Saved data entries
(** A caller whom the shared prologue accepts is accepted here too. *)
Lemma authenticated_plain (verify : Verifier) (header : option string) (uid : string) :
  authenticate verify header = inr uid -> authenticatePlain verify header = inr uid.
Proof.
  unfold authenticate, authenticatePlain. intros H.
  destruct header as [h |]; [| discriminate].
  destruct (String.prefix "Bearer " h); [| discriminate].
  destruct (verify (bearerToken h)); [exact H | discriminate].
Qed.

(** The answer of [POST] once the guards are passed. *)
Lemma POST_answer (verify : Verifier) (signedUrl : Signer) (now : nat)
    (b : Bucket) (req : Request) (db : gmap string UploadSession)
    (uid sid : string) (s : UploadSession) :
  authenticate verify (authorization req) = inr uid ->
  uploadSessionId req = Some sid ->
  sid <> "" ->
  db !! sid = Some s ->
  userId s = uid ->
  now <= expiresAt s ->
  fst (POST verify signedUrl now b req db)
  = let n := totalChunks s in
    let existing := List.filter (found b uid sid) (List.seq 0 n) in
    let missing := List.filter (fun i => negb (found b uid sid i)) (List.seq 0 n) in
    RespOk (mkData sid n existing missing (signMissing signedUrl now uid sid missing)
              (if 0 <? n then Some (roundPercent (List.length existing) n) else None)
              (if List.length existing =? n then ready_to_finalize else resuming)).
Proof.
  intros Hauth Hsid Hne Hs Hu Hexp. unfold POST.
  rewrite (authenticated_plain _ _ _ Hauth), Hsid.
  apply String.eqb_neq in Hne. rewrite Hne, Hs.
  rewrite Hu, String.eqb_refl. simpl.
  assert ((expiresAt s <? now) = false) as -> by (apply Nat.ltb_ge; exact Hexp).
  rewrite checkChunks_filter. reflexivity.
Qed.

(** A check that reports an object finds it in the bucket. *)
Lemma found_is_present (b : Bucket) (uid sid : string) (i : nat) :
  found b uid sid i = true -> chunkPresent b uid sid i = true.
Proof.
  unfold found, fileExists, chunkPresent.
  destruct (decide (generateChunkPath uid sid i ∈ failing b)); [discriminate |].
  now destruct (bool_decide _).
Qed.

Lemma filter_length_impl {A} (p q : A -> bool) (l : list A) :
  (forall x, p x = true -> q x = true) ->
  List.length (List.filter p l) <= List.length (List.filter q l).
Proof.
  intros H. induction l as [| x l IH]; [reflexivity |]. cbn [List.filter].
  destruct (p x) eqn:Ep.
  - rewrite (H x Ep). cbn [List.length]. lia.
  - destruct (q x); cbn [List.length]; lia.
Qed.

(** An index whose existence check throws is reported as missing and gets
    a URL, whether or not the object is there. *)
Lemma unchecked_chunk_is_missing (b : Bucket) (uid sid : string) (n i : nat) :
  i < n ->
  generateChunkPath uid sid i ∈ failing b ->
  In i (snd (checkChunks b uid sid n)).
Proof.
  intros Hi Hf. rewrite checkChunks_filter. simpl.
  apply List.filter_In. split; [apply List.in_seq; lia |].
  unfold found, fileExists.
  destruct (decide (generateChunkPath uid sid i ∈ failing b)); [reflexivity | contradiction].
Qed.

**Task directions**
Find the string "reflexivity" in the lines above and count those lines. Give only that count.

**Reply to the task**
3